An ideal static analyzer, or why ideals are unachievable

Mar 15 2012

Author: Evgenii Ryzhkov

An ideal static analyzer's characteristics
100% detection of all the types of programming errors
0% false positives
High performance
Integration with my favorite (i.e. every) IDE; ability to work under my favorite (i.e. every) operating system; analysis of code in my favorite (i.e. any) programming language
Free (freeware, open source) and high-quality customer support
Conclusion

Being inspired by Eugene Laspersky's post about an ideal antivirus, I decided to write a similar post about an ideal static analyzer. And meanwhile think how far from being it our PVS-Studio is.

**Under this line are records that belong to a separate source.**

(** X19. When the cache holds the signature of a cacheable query, [execute]
    makes no outbound call and does not wait: the calls made, the clock and
    the [_lock] of the query are what they were. The response comes from the
    cache, and is written to the cache once more; when the cache fails to
    give it, its error is raised. *)
Theorem cache_hit_makes_no_call {C : Type} (env : Env C) (w : world C) (q : qid)
    (o : Query) (ms ds : list string) (cs : C) :
  queries w !! q = Some o ->
  Dict.get (raw o) "metrics" = Some (VList ms) ->
  Dict.get (raw o) "dimensions" = Some (VList ds) ->
  cache w = Some cs ->
  cacheable_raw env (raw o) = true ->
  cache_exists env cs (signature_of (built_raw (raw o) ms ds)) = true ->
  let run := execute env q w in
  calls (snd run) = calls w /\
  now (snd run) = now w /\
  (lock <$> queries (snd run) !! q) = Some (lock o) /\
  match cache_get env cs (built_raw (raw o) ms ds) with
  | Ok response =>
      cache (snd run) =
        Some (cache_set env cs (built_raw (raw o) ms ds) response)
  | Raise e => fst run = Raise e /\ cache (snd run) = Some cs
  end.
Proof.
  intros Hq Hms Hds Hcache Hcacheable Hexists run.
  assert (Hlt : (q < length (queries w))%nat) by now apply lookup_lt_Some in Hq.
  unfold run.
  rewrite (execute_hit env w q o ms ds cs Hq Hms Hds Hcache Hcacheable Hexists).
  destruct (cache_get env cs (built_raw (raw o) ms ds)) as [response|e].
  - rewrite Report_init_world. cbn.
    rewrite list_lookup_insert_eq by exact Hlt. auto.
  - cbn. rewrite list_lookup_insert_eq by exact Hlt. auto.
Qed.

Lemma cache_hit_makes_no_call_witness :
  let wire := built_raw (raw Fixtures.january) ["ga:pageviews"] [] in
  let cs := [(Mock.key_of wire, Mock.page 1 false)] in
  let w := set_cache Fixtures.january_world (Some cs) in
  calls (snd (execute (Mock.env []) 0%nat w)) = [] /\
  now (snd (execute (Mock.env []) 0%nat w)) = 1000%Q.
Proof.
  destruct (cache_hit_makes_no_call (Mock.env [])
              (set_cache Fixtures.january_world
                 (Some [(Mock.key_of (built_raw (raw Fixtures.january)
                                        ["ga:pageviews"] []),
                         Mock.page 1 false)]))
              0%nat Fixtures.january ["ga:pageviews"] []
              [(Mock.key_of (built_raw (raw Fixtures.january) ["ga:pageviews"] []),
                Mock.page 1 false)]
              eq_refl eq_refl eq_refl eq_refl eq_refl)
    as (Hcalls & Hnow & _).
  - vm_compute. reflexivity.
  - split; [exact Hcalls|exact Hnow].
Defined.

An ideal static analyzer's characteristics

Those who are not familiar with the notion static code analysis, please follow the link. So let me enumerate the characteristics right away:

100% detection of all the types of programming errors;
0% false positives;
high performance - "whooosh, and the code is analyzed completely almost at the same instance";
integration with my favorite (i.e. every) IDE; ability to work under my favorite (i.e. every) operating system; analysis of code in my favorite (i.e. any) programming language;
free (freeware, open source);
high-quality and prompt customer support.

Of course, this ideal can never be achieved but it shows the direction towards which companies developing solutions in this sphere can head.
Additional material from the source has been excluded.